Las lágrimas
(3)
Conocí a Tatiana al tomarle fotografías para su book, intervenía ocasionalmente en
avisos publicitarios, las agencias se lo exigían. La invité a salir, empezamos
a vernos. Jamás hablábamos de otra cosa que no fueran películas, libros, ballet,
música, teatro, temas sociopolíticos del momento; nunca de sexo, tampoco de
amor. Nos acompañábamos con gusto, el sexo lo practicábamos con alegría y
devoción. ¡Y cómo!, abundaba la ternura, las exploraciones profundas, no
existían tabúes. Nos maravillábamos con nuestras sensaciones, nunca las
comentábamos, las gozábamos.
Olores, pulsaciones, respiraciones, todo adquiría mayor
dimensión en el confort oscuro y tibio debajo del cobertor. El tacto servía
para reconstruir la memoria visual de nuestros cuerpos, éramos ciegos reconociendo
un mundo nuevo. No dejé un centímetro cuadrado sin explorar, Tatiana tampoco. Eran
territorios a descubrir: cuellos, orejas, cabellos, espaldas, pechos, ojos,
pestañas, axilas, labios, lenguas, dientes, dedos de pies. A su nariz perfecta,
que había fotografiado de perfil, la mapeaba con mi boca. Nuestras manos eran
inquietas. Su pubis invitante, mi pene orgulloso, la redondez de glúteos
tentadores, la perfección de pechos armónicos, su cintura ajustada que señalaba
el comienzo de caderas generosas, mis músculos discretos pero fuertes, sus hombros
redondeados, los míos angulosos, piernas y pantorrillas suaves y contorneadas
invitaban a recorridos de reconocimiento; los suyos eran volúmenes que había
iluminado muchas veces para mostrar la perfección en las fotos de blanco y
negro del book. Nos transformábamos
en agrimensores ciegos, usábamos nuestros cuerpos sin limitaciones, resultaban
mejor que teodolitos y cintas métricas. Extendíamos así el limitado sentido de la
vista, captábamos ahora la emoción. No era sólo un juego de exploración, había territorios
de valles, montes, ríos y bosques a conquistar. Nuestros cuerpos ágiles,
nuestros músculos dinámicos, nuestra pasión por sentir profundamente lo
auténtico nos impelían a un ballet cuya coreografía era el juego del deseo, su
regisseur el placer.
Ese domingo habíamos salido en mi moto enduro. Cruzamos a
campo traviesa un extenso parque nacional cubierto de pinos sobre suelo arenoso.

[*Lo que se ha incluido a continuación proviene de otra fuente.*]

(** * Support-request workflows of [task4_langgraph_workflow]

    A shallow embedding of the three workflow scripts

    - [support_workflow.py]  (stage functions, routing predicates, the
      LangGraph wiring and [MockSupportWorkflow]),
    - [hf_workflow.py]       ([GeminiWorkflow]),
    - [simple_workflow.py]   ([WorkflowAgent]),

    of the scripts built on the same call to the generation service,
    [support_agent.py], [simple_crew.py] and [sales_conversation.py],
    and of [simple_conversation.py],
    together with the Python primitives they rely on ([str.lower],
    [str.strip], [in] on strings, [len], [hash], f-string formatting of
    integers).

    Text is modelled by [string]: a sequence of code points below 256
    (the Latin-1 range), on which [str.lower] works character by
    character.  Python integers are [Z]. *)

From Stdlib Require Import ZArith String Ascii List Bool Lia DecimalString.
From stdpp Require Import gmap strings.

Local Open Scope string_scope.
Local Open Scope Z_scope.

(** ** Python string primitives *)

Module PyStr.

(** [len(s)] *)
Definition len (s : string) : Z := Z.of_nat (String.length s).
(** C4: [parse_message] returns [None] for every payload whose type is
    equal to 1 and for every payload whose type is not equal to 2 (a
    payload without a type among them); only a payload whose type is
    equal to 2 can yield a message.  Equality is Python's [==]. *)
Theorem parse_message_only_commands :
  (forall data : pydict,
      eq_int (get data "type") 1 = true -> parse_message data = Return None)
  /\ (forall data : pydict,
        eq_int (get data "type") 2 = false -> parse_message data = Return None)
  /\ (forall (data : pydict) (m : BotMessage),
        parse_message data = Return (Some m) -> eq_int (get data "type") 2 = true).
Proof.
  split; [ | split ].
  - intros data H1. unfold parse_message. now rewrite H1.
  - intros data H2. now apply parse_message_not_command.
  - intros data m Hm. now destruct (parse_message_some_inv data m Hm).
Qed.

(** C5: for a command invocation with command name [name], the content of
    the parsed message is ["/" ++ name] when there are no options (the list
    is absent or empty), and ["/" ++ name ++ " "] followed by the string
    forms of the options' values, in their order and joined by spaces,
    when there is at least one option. *)
Theorem parse_message_content (data command_data : pydict) (name : string) :
  is_command data = true -> command_ok data = true -> actor_ok data = true ->
  assoc "data" data = Some (PyDict command_data) ->
  assoc "name" command_data = Some (PyStr name) ->
  exists m, parse_message data = Return (Some m)
    /\ raw_content m = content m
    /\ (assoc "options" command_data = None
        \/ assoc "options" command_data = Some (PyList []) ->
        content m = "/" ++ name)
    /\ (forall o os, assoc "options" command_data = Some (PyList (o :: os)) ->
        content m = "/" ++ name ++ " "
                      ++ String.concat " " (map (fun o => str (option_value o)) (o :: os))).
Proof.
  intros Hcmd Hcommand Hactor Hdata Hname.
  destruct (command_ok_data data Hcommand) as (cd & Hcd & Hopts).
  rewrite (get_default_some data "data" _ _ Hdata) in Hcd.
  injection Hcd as <-.
  destruct (actor_ok_user data Hactor) as (user & Huser).
  destruct (content_block_returns (get_default command_data "name" (PyStr "")) _ Hopts)
    as (c & Hc).
  rewrite (get_default_some command_data "name" _ _ Hname) in Hc.
  eexists. split.
  { apply (parse_message_ok data command_data user c Hcmd); try assumption.
    - now apply get_default_some.
    - now rewrite (get_default_some command_data "name" _ _ Hname). }
  cbn [content raw_content]. split; [ reflexivity | ]. split.
  - intros Hnone.
    rewrite content_block_falsy in Hc; [ cbn [str] in Hc; congruence | ].
    unfold get_default. now destruct Hnone as [-> | ->].
  - intros o os Hsome.
    rewrite (get_default_some command_data "options" _ _ Hsome) in Hc, Hopts.
    rewrite content_block_list in Hc; [ cbn [str] in Hc; congruence | reflexivity | ].
    exact Hopts.
Qed.

Lemma carries_truthy (data : pydict) (key : string) :
  carries data key <-> truthy (get_default data key (PyStr "")) = true.
Proof.
  unfold carries, get_default. split.
  - now intros (v & -> & Hv).
  - destruct (assoc key data) as [v | ]; [ eauto | discriminate ].
Qed.

(** C6, amended: for a command invocation, [chat_id] is the channel id
    when the payload carries a non-empty one, else the guild id when there
    is one, else the empty string; [chat_type] is [GROUP] exactly when the
    payload carries a non-empty guild id and [PRIVATE] otherwise; hence
    [chat_id] is non-empty whenever the payload carries a non-empty channel
    or guild id. *)
Theorem parse_message_scope (data : pydict) :
  is_command data = true -> command_ok data = true -> actor_ok data = true ->
  exists m, parse_message data = Return (Some m)
    /\ (forall c, assoc "channel_id" data = Some c -> truthy c = true -> chat_id m = c)
    /\ (~ carries data "channel_id" ->
        forall g, assoc "guild_id" data = Some g -> chat_id m = g)
    /\ (~ carries data "channel_id" -> assoc "guild_id" data = None ->
        chat_id m = PyStr "")
    /\ (chat_type m = GROUP <-> carries data "guild_id")
    /\ (chat_type m = PRIVATE <-> ~ carries data "guild_id")
    /\ (carries data "channel_id" \/ carries data "guild_id" ->
        truthy (chat_id m) = true).
Proof.
  intros Hcmd Hcommand Hactor.
  destruct (parse_message_returns data Hcmd Hcommand Hactor)
    as (cd & user & c & _ & _ & _ & m & Hm & _ & _ & _ & Hchat & Htype & _).
  exists m. split; [ exact Hm | ].
  rewrite Hchat, Htype. rewrite !carries_truthy. unfold py_or.
  split; [ | split; [ | split; [ | split; [ | split ] ] ] ].
  - intros ch Hch Ht. rewrite (get_default_some data "channel_id" _ _ Hch). now rewrite Ht.
  - intros Hno g Hg. apply not_true_is_false in Hno. rewrite Hno.
    now apply get_default_some.
  - intros Hno Hg. apply not_true_is_false in Hno. rewrite Hno.
    now apply get_default_none.
  - destruct (truthy (get_default data "guild_id" (PyStr ""))); split; congruence.
  - destruct (truthy (get_default data "guild_id" (PyStr ""))); split; congruence.
  - destruct (truthy (get_default data "channel_id" (PyStr ""))) eqn:Hch; [ easy | ].
    intros [Hbad | Hg]; [ discriminate | exact Hg ].
Qed.

Lemma actor_ok_intro (data user : pydict) :
  attr_get (get_default data "member" (PyDict [])) "user"
    (get_default data "user" (PyDict [])) = Return (PyDict user) ->
  actor_ok data = true.
Proof.
  unfold actor_ok.
  destruct (get_default data "member" (PyDict [])); try discriminate.
  cbn [attr_get]. intros Huser. injection Huser as ->. reflexivity.
Qed.

Lemma parse_message_actor_record (data user : pydict) :
  is_command data = true -> command_ok data = true ->
  attr_get (get_default data "member" (PyDict [])) "user"
    (get_default data "user" (PyDict [])) = Return (PyDict user) ->
  exists m, parse_message data = Return (Some m) /\ actor_fields user m.
Proof.
  intros Hcmd Hcommand Huser.
  destruct (parse_message_returns data Hcmd Hcommand (actor_ok_intro data user Huser))
    as (cd & user' & c & _ & _ & Huser' & m & Hm & _ & Hid & Hname & _).
  rewrite Huser in Huser'. injection Huser' as <-.
  exists m. split; [ exact Hm | ].
  unfold actor_fields. rewrite Hid, Hname. unfold get_default.
  repeat split; try (now intros ->); intros v Hv; now rewrite Hv.
Qed.

Lemma no_member_user_fallback (data : pydict) :
  no_member_user data ->
  attr_get (get_default data "member" (PyDict [])) "user"
    (get_default data "user" (PyDict [])) = Return (get_default data "user" (PyDict [])).
Proof.
  intros [Hnone | (member & Hmember & Huser)].
  - now rewrite (get_default_none data "member" _ Hnone).
  - rewrite (get_default_some data "member" _ _ Hmember). cbn [attr_get].
    now rewrite (get_default_none member "user" _ Huser).
Qed.

(** C7: for a command invocation, the actor is the [member.user] record
    when there is one, else the top-level [user] record; [user_id] and
    [user_name] are what the record holds under ["id"] and ["username"],
    the empty string and ["unknown"] when it lacks them; with no actor
    record at all the message is still built, with these defaults. *)
Theorem parse_message_actor (data : pydict) :
  is_command data = true -> command_ok data = true ->
  (forall member user,
      assoc "member" data = Some (PyDict member) ->
      assoc "user" member = Some (PyDict user) ->
      exists m, parse_message data = Return (Some m) /\ actor_fields user m)
  /\ (forall user,
        no_member_user data -> assoc "user" data = Some (PyDict user) ->
        exists m, parse_message data = Return (Some m) /\ actor_fields user m)
  /\ (no_member_user data -> assoc "user" data = None ->
      exists m, parse_message data = Return (Some m)
                /\ user_id m = PyStr "" /\ user_name m = PyStr "unknown").
Proof.
  intros Hcmd Hcommand. split; [ | split ].
  - intros member user Hmember Huser.
    apply parse_message_actor_record; try assumption.
    rewrite (get_default_some data "member" _ _ Hmember). cbn [attr_get].
    now rewrite (get_default_some member "user" _ _ Huser).
  - intros user Hno Huser.
    apply parse_message_actor_record; try assumption.
    rewrite (no_member_user_fallback data Hno).
    now rewrite (get_default_some data "user" _ _ Huser).
  - intros Hno Huser.
    destruct (parse_message_actor_record data [] Hcmd Hcommand) as (m & Hm & Hf).
    { rewrite (no_member_user_fallback data Hno).
      now rewrite (get_default_none data "user" _ Huser). }
    exists m. split; [ exact Hm | ].
    destruct Hf as (_ & Hid & _ & Hname). split; [ now apply Hid | now apply Hname ].
Qed.

(** The degenerate command invocation, without ["data"], ["member"],
    ["user"], ["channel_id"], ["guild_id"] and ["id"]: all the defaults
    apply. *)
Lemma parse_message_bare (data : pydict) :
  is_command data = true ->
  assoc "data" data = None -> assoc "member" data = None ->
  assoc "user" data = None -> assoc "channel_id" data = None ->
  assoc "guild_id" data = None -> assoc "id" data = None ->
  parse_message data =
    Return (Some {|
      platform := "discord";
      message_id := PyStr "";
      user_id := PyStr "";
      user_name := PyStr "unknown";
      chat_id := PyStr "";
      chat_type := PRIVATE;
      content := "/";
      raw_content := "/";
      mentioned := false;
      mentions := [];
      raw_data := data
    |}).
Proof.
  intros Hcmd Hdata Hmember Huser Hchannel Hguild Hid.
  rewrite (parse_message_command data Hcmd).
  unfold get_default. rewrite Hdata, Hmember, Huser, Hchannel, Hguild, Hid.
  reflexivity.
Qed.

Con Tatiana en la Yamaha el paseo
resultó mejor: más tracción en la rueda trasera por el peso del acompañante, toneladas
de adrenalina, una explosiva acumulación de deseos. Al volver, aprovechamos
para tomar una merienda tardía y simple, nos supo a gloria: té, tostadas,
mantequilla y mermeladas. Nos sentíamos exultantes, hasta llegamos a comentar
que el fin de la dictadura se olfateaba cercano en ese 1983. Nos invadía un entusiasmo
imparable, nos sentíamos de maravilla. Abrazos desesperados, seguidos de besos
en un crescendo prolongado. La
nochecita se volvía fría en aquel mayo austral. Nos cubrimos para entibiarnos.
Volvimos a explorarnos con intensidad, sin apuro. Llegamos al éxtasis, apoteósico.
El paseo en la enduro nos había aportado goce infantil y primitivo y el rico té,
hidratado nuestros cuerpos. Sobrevino otra embriagante experiencia sexual,
estábamos en la cima del mundo.
Entonces, veo que Tatiana derrama lágrimas. No era la
primera vez. No me había animado a preguntar antes; nuestra vida sexual se
explicaba en la acción, en los propios hechos, en aquellas experiencias al máximo;
sin palabras. Embriagado de alegría, me animé a mencionar sus lágrimas. Me
respondió con esta reflexión:
“Lloro de rabia. Lloro
al recordar que, aun profundamente enamorada de alguien, jamás en toda aquella
relación logramos estar como nosotros hoy y, siempre. Sin embargo, yo sé que no
estoy enamorada de ti y creo que tú tampoco de mí. Somos unos grandes compinches,
unos hermosos compinches*. Nunca hemos tenido una discusión, logramos llegar a
extremos de placer y confianza como pocos. Quizá el amor necesite no llevarse
tan bien”.
Valencia, 19 de noviembre de 2020
· *Nota: “compinche”
en el Río de la Plata tiene, principalmente, el significado de amigo de
diversión, camarada, confidente, compañero “del alma”. En otros lugares de
Latinoamérica se refiere más a cómplice en un delito.